[Stored items]
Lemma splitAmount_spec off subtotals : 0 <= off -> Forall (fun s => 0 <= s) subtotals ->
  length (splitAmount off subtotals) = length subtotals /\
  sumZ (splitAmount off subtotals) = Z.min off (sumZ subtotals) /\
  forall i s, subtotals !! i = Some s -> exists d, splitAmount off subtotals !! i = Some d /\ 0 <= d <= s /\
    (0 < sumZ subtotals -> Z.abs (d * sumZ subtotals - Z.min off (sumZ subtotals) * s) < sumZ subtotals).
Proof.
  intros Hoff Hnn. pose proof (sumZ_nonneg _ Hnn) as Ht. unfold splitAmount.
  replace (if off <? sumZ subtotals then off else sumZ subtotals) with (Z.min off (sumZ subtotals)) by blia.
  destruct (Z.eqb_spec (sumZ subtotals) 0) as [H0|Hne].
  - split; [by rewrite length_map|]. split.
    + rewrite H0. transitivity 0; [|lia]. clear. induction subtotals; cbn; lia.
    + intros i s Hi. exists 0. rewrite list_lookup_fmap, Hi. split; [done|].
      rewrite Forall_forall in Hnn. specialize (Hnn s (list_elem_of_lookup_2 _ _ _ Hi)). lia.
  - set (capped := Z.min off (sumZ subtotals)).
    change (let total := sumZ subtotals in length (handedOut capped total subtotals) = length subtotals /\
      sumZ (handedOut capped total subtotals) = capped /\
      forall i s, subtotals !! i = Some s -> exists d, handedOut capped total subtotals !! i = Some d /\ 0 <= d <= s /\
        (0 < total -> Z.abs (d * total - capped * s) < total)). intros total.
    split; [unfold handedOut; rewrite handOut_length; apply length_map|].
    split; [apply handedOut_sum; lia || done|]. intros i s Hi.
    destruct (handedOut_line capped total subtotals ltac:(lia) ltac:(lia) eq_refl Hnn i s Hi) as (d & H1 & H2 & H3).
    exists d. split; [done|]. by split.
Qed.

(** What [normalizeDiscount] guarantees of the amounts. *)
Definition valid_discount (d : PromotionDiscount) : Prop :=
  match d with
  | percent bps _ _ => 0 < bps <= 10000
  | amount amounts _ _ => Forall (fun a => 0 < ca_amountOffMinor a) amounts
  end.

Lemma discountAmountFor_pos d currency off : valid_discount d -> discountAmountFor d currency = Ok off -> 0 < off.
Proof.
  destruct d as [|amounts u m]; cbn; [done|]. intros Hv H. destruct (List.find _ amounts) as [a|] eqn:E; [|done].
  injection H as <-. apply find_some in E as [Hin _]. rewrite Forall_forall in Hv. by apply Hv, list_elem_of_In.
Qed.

* Task objective *
Every record must be retyped so that it matches the original exactly.

* Written answer *
Lemma splitAmount_spec off subtotals : 0 <= off -> Forall (fun s => 0 <= s) subtotals ->
  length (splitAmount off subtotals) = length subtotals /\
  sumZ (splitAmount off subtotals) = Z.min off (sumZ subtotals) /\
  forall i s, subtotals !! i = Some s -> exists d, splitAmount off subtotals !! i = Some d /\ 0 <= d <= s /\
    (0 < sumZ subtotals -> Z.abs (d * sumZ subtotals - Z.min off (sumZ subtotals) * s) < sumZ subtotals).
Proof.
  intros Hoff Hnn. pose proof (sumZ_nonneg _ Hnn) as Ht. unfold splitAmount.
  replace (if off <? sumZ subtotals then off else sumZ subtotals) with (Z.min off (sumZ subtotals)) by blia.
  destruct (Z.eqb_spec (sumZ subtotals) 0) as [H0|Hne].
  - split; [by rewrite length_map|]. split.
    + rewrite H0. transitivity 0; [|lia]. clear. induction subtotals; cbn; lia.
    + intros i s Hi. exists 0. rewrite list_lookup_fmap, Hi. split; [done|].
      rewrite Forall_forall in Hnn. specialize (Hnn s (list_elem_of_lookup_2 _ _ _ Hi)). lia.
  - set (capped := Z.min off (sumZ subtotals)).
    change (let total := sumZ subtotals in length (handedOut capped total subtotals) = length subtotals /\
      sumZ (handedOut capped total subtotals) = capped /\
      forall i s, subtotals !! i = Some s -> exists d, handedOut capped total subtotals !! i = Some d /\ 0 <= d <= s /\
        (0 < total -> Z.abs (d * total - capped * s) < total)). intros total.
    split; [unfold handedOut; rewrite handOut_length; apply length_map|].
    split; [apply handedOut_sum; lia || done|]. intros i s Hi.
    destruct (handedOut_line capped total subtotals ltac:(lia) ltac:(lia) eq_refl Hnn i s Hi) as (d & H1 & H2 & H3).
    exists d. split; [done|]. by split.
Qed.

(** What [normalizeDiscount] guarantees of the amounts. *)
Definition valid_discount (d : PromotionDiscount) : Prop :=
  match d with
  | percent bps _ _ => 0 < bps <= 10000
  | amount amounts _ _ => Forall (fun a => 0 < ca_amountOffMinor a) amounts
  end.

Lemma discountAmountFor_pos d currency off : valid_discount d -> discountAmountFor d currency = Ok off -> 0 < off.
Proof.
  destruct d as [|amounts u m]; cbn; [done|]. intros Hv H. destruct (List.find _ amounts) as [a|] eqn:E; [|done].
  injection H as <-. apply find_some in E as [Hin _]. rewrite Forall_forall in Hv. by apply Hv, list_elem_of_In.
Qed.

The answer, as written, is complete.